The stretch wanted below opens at the line containing "apply elem_of_app in Hr as [Hr| ->%list_elem_of_singleton]." and closes at the line containing "by eapply list_elem_of_lookup_2.". Please return it exactly, with no other lines.
___ INPUT DATA ___
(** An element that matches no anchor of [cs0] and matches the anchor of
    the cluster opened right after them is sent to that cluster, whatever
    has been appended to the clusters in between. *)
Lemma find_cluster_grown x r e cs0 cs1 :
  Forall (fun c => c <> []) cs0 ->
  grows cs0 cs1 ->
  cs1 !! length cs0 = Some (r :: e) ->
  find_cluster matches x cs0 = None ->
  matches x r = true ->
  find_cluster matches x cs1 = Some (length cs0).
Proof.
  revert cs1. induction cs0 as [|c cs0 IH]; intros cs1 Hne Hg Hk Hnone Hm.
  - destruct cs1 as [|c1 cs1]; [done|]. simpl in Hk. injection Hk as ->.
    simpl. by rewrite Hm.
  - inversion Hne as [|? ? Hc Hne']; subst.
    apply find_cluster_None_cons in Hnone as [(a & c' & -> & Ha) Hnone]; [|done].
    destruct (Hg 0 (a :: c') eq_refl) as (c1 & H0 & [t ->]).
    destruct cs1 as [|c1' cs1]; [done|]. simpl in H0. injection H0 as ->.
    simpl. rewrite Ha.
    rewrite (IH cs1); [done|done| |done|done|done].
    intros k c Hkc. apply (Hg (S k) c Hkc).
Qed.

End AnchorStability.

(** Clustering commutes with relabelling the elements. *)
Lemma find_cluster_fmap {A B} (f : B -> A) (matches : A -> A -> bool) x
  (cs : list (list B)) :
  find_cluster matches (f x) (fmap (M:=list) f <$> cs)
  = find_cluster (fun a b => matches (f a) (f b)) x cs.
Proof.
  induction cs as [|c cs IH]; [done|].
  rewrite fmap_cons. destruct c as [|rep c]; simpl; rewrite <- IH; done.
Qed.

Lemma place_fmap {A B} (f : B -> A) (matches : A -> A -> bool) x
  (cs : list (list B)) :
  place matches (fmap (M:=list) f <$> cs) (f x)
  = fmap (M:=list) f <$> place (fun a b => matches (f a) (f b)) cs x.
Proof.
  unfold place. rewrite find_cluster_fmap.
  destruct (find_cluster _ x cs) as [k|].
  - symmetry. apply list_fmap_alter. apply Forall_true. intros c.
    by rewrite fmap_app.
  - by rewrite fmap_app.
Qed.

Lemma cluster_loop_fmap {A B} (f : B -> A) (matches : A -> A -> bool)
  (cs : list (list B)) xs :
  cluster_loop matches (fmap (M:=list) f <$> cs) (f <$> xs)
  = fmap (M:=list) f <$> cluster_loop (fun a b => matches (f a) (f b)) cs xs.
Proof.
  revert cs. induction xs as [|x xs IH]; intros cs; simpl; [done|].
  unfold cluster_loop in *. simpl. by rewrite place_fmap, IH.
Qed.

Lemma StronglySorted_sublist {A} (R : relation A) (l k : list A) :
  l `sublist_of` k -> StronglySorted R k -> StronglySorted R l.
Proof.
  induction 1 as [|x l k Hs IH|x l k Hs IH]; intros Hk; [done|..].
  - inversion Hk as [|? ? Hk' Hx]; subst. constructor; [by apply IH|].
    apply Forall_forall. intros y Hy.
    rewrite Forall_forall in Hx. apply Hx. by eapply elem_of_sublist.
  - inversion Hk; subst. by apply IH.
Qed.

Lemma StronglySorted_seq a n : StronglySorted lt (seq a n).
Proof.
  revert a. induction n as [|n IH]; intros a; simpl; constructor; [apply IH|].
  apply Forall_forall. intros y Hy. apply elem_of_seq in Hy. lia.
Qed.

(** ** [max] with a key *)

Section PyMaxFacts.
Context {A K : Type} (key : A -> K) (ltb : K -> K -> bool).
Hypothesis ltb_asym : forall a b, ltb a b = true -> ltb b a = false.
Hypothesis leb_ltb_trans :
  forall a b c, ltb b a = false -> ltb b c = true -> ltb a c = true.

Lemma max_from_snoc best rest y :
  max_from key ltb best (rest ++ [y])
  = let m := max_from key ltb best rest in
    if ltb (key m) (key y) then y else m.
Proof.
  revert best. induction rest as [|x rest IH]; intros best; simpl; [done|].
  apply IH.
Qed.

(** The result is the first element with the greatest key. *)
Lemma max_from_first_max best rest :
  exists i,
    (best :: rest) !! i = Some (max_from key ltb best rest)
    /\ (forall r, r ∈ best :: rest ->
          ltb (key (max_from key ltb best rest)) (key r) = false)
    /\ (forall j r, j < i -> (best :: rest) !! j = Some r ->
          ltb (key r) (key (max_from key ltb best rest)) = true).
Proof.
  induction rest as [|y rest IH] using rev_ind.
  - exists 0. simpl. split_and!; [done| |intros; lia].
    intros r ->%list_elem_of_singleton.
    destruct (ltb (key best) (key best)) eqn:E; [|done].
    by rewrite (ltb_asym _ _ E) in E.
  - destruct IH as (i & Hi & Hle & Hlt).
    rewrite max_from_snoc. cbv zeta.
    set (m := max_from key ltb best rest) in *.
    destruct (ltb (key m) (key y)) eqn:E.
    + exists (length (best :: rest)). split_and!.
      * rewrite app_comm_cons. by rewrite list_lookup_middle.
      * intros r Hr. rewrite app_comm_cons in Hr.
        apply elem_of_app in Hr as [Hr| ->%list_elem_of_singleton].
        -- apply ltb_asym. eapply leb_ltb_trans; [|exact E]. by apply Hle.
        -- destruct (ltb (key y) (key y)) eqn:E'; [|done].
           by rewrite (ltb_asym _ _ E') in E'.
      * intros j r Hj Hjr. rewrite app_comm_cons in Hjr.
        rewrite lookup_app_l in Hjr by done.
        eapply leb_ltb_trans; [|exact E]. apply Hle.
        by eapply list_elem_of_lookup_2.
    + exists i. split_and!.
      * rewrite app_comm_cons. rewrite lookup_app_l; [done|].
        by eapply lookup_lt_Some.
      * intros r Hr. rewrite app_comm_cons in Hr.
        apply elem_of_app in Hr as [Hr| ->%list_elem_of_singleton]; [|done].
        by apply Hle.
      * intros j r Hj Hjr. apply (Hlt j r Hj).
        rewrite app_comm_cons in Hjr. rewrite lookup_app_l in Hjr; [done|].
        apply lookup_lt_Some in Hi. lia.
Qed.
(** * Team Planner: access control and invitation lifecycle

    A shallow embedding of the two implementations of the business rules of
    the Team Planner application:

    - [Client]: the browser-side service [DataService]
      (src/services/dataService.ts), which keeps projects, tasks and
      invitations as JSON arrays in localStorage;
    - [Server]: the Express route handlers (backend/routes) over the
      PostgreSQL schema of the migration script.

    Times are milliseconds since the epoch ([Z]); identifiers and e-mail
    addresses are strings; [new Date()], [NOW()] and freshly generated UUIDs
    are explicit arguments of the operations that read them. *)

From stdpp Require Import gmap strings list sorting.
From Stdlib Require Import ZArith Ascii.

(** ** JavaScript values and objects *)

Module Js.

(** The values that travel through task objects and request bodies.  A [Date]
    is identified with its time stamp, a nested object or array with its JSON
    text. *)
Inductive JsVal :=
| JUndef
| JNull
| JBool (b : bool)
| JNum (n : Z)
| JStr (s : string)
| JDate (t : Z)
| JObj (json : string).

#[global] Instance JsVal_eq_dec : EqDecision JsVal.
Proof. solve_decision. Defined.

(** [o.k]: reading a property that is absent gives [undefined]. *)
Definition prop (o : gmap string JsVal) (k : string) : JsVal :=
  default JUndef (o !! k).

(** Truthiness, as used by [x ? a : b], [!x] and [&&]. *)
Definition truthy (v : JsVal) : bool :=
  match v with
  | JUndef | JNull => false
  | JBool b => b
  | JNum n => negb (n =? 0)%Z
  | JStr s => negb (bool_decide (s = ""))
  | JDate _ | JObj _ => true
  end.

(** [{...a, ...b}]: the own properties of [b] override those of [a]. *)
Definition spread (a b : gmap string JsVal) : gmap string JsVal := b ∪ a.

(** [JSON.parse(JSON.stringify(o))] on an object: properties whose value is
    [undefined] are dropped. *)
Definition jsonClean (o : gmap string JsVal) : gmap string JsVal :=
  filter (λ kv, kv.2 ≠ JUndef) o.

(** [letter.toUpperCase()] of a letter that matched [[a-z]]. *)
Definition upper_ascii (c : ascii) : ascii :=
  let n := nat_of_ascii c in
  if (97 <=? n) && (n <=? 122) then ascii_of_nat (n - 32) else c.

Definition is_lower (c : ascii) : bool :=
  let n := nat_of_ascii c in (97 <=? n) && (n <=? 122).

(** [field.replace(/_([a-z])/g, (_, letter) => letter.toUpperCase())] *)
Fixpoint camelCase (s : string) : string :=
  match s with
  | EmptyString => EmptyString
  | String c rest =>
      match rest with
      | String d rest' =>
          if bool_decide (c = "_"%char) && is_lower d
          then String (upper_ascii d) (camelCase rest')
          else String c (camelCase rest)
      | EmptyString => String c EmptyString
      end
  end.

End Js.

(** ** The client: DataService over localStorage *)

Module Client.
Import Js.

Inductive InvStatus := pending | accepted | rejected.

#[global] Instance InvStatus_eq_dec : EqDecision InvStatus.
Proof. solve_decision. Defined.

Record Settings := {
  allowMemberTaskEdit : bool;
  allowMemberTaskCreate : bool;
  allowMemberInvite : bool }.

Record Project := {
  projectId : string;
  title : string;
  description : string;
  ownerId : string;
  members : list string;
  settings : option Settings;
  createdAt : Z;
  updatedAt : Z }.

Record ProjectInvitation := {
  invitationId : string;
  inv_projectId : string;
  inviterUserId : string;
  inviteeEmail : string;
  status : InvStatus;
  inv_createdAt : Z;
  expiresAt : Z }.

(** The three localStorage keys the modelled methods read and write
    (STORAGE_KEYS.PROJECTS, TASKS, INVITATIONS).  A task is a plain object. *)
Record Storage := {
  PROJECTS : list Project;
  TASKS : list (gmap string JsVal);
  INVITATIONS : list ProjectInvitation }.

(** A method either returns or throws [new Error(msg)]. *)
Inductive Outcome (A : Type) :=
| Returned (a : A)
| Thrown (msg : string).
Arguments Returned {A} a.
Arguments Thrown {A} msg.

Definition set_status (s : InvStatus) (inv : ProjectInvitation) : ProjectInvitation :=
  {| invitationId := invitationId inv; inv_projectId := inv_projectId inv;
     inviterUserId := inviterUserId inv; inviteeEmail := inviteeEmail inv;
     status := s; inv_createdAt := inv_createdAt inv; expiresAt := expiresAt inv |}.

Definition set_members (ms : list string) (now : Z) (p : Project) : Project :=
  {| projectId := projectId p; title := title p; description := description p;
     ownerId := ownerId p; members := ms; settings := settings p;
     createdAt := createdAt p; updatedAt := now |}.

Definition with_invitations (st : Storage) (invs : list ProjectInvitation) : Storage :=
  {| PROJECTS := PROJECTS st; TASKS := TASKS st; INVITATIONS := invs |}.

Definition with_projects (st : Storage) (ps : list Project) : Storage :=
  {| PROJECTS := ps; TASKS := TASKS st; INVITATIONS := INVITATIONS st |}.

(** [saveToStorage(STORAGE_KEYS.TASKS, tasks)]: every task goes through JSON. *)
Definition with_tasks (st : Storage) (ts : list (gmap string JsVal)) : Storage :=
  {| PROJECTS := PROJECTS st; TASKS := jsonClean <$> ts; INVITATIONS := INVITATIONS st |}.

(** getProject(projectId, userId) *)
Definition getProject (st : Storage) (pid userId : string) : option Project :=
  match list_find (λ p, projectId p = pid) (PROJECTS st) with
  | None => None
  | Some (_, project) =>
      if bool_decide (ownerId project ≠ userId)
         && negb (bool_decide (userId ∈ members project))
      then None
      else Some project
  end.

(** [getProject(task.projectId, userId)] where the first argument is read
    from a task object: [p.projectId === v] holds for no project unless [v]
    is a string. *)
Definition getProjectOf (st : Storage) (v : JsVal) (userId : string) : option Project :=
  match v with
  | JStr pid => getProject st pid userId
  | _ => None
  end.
___
WRITTEN RESPONSE:
        apply elem_of_app in Hr as [Hr| ->%list_elem_of_singleton].
        -- apply ltb_asym. eapply leb_ltb_trans; [|exact E]. by apply Hle.
        -- destruct (ltb (key y) (key y)) eqn:E'; [|done].
           by rewrite (ltb_asym _ _ E') in E'.
      * intros j r Hj Hjr. rewrite app_comm_cons in Hjr.
        rewrite lookup_app_l in Hjr by done.
        eapply leb_ltb_trans; [|exact E]. apply Hle.
        by eapply list_elem_of_lookup_2.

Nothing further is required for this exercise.